Interpreting coefficients in a multiple regression

I am running a multiple regression with two independent variables. IV#1 has a negative correlation with the dependent variable and on its own an R^2 of 80% a P-value of zero and a negative coefficient (makes sense). IV#2 has a positive correlation with the dependent variable and on its own an R^2 of 90%, a P-value of zero and a positive coefficient (again, makes sense).

When I run a multiple regression with both variables, the R^2 is above 90%, significance F is zero and both variables have P-values below 5%. However, the coefficients for both are now positive. How do I interpret that and is that an issue? Just seems unintuitive to have a positive coefficient for variable 1. Assume there is something about the correlation between the two variables that explains it but if I was to just alter IV#1, the result is unintuitive (i.e., if I increase IV#1, would expect a decrease in the predicted value, not an increase).

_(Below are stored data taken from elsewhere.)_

(** X25.  A health check is not a pure read: when the SendGrid breaker is
    OPEN and its recovery timeout has passed, the check itself moves the
    breaker to HALF_OPEN and answers 200, while the service status in the
    same response, taken before the move, still shows the breaker OPEN. *)
Theorem health_check_half_opens_breaker (el : nat -> Z) (w : World) :
  0 <= el 0%nat ->
  CircuitBreaker.state (sendGridCircuitBreaker (service w))
    = CircuitBreaker.OPEN ->
  CircuitBreaker.nextAttemptTime (sendGridCircuitBreaker (service w))
    <= clock w ->
  fst (fst (getHealth el w)) = 200 /\
  CircuitBreaker.st_state
    (ss_sendGrid (h_service (snd (fst (getHealth el w)))))
    = CircuitBreaker.OPEN /\
  CircuitBreaker.state
    (sendGridCircuitBreaker (service (snd (getHealth el w))))
    = CircuitBreaker.HALF_OPEN.
Proof.
  intros Hel Hst Hnext.
  set (w0 := snd (tick (el 0%nat) w)).
  assert (Hok : fst (canExecute SendGrid w0) = true).
  { rewrite canExecute_answer. unfold w0. rewrite tick_service, tick_clock.
    cbn [breaker]. unfold CircuitBreaker.canExecute. rewrite Hst.
    destruct (Z.leb_spec
                (CircuitBreaker.nextAttemptTime
                   (sendGridCircuitBreaker (service w)))
                (clock w + el 0%nat)); [reflexivity|lia]. }
  assert (Hb : CircuitBreaker.state
                 (breaker SendGrid (service (snd (canExecute SendGrid w0))))
               = CircuitBreaker.HALF_OPEN).
  { apply canExecute_open_admits; [exact Hst|exact Hok]. }
  assert (EA : isAnyProviderAvailableAt el 0 w
               = (true, snd (canExecute SendGrid w0))).
  { rewrite isAnyProviderAvailableAt_unfold. fold w0. rewrite Hok.
    reflexivity. }
  assert (EB : forall n w',
             CircuitBreaker.state (breaker SendGrid (service w'))
               = CircuitBreaker.HALF_OPEN ->
             fst (getBestAvailableProviderAt el n w') = Some "SendGrid" /\
             CircuitBreaker.state
               (breaker SendGrid
                  (service (snd (getBestAvailableProviderAt el n w'))))
               = CircuitBreaker.HALF_OPEN).
  { intros n w' H'. rewrite getBestAvailableProviderAt_unfold.
    rewrite (canExecute_not_open SendGrid (snd (tick (el n) w')))
      by (rewrite tick_service, H'; discriminate).
    cbn [fst snd]. rewrite tick_service. split; [reflexivity|exact H']. }
  unfold getHealth, bind, getServiceStatus.
  rewrite EA. cbn [fst snd].
  set (w1 := snd (canExecute SendGrid w0)) in *. clearbody w1.
  change (tick (el 2%nat) w1) with (tt, snd (tick (el 2%nat) w1)).
  cbn [fst snd getRateLimitStatus].
  destruct (EB 3%nat (snd (tick (el 2%nat) w1)) Hb) as [B1 B2].
  destruct (getBestAvailableProviderAt el 3 (snd (tick (el 2%nat) w1)))
    as [best w3].
  cbn [fst snd] in *. subst best.
  destruct (EB 5%nat w3 B2) as [D1 D2].
  destruct (getBestAvailableProviderAt el 5 w3) as [again w4].
  cbn [fst snd ret h_service ss_sendGrid] in *.
  repeat split.
  - unfold CircuitBreaker.getStatus. cbn [CircuitBreaker.st_state].
    exact Hst.
  - exact D2.
Qed.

Less is more. Stay pure. Stay poor.
Do you have context familiarity with the dataset? If so, do these relationships make sense directionally. As @Dason mentioned there could be correlation, but why. There could be multiple scenarios, the relationship may be partially mediated, since the effect changes but is not totally removed in the total model. One of the variables could also be a common cause of the other variables or an effect of a common cause.

Statistics has a hard time truly discerning the cause, familiarity with the data generating process is the only way to know for sure. You should perhaps look at the bivariate associations and do some visualizations as well (e.g., plots).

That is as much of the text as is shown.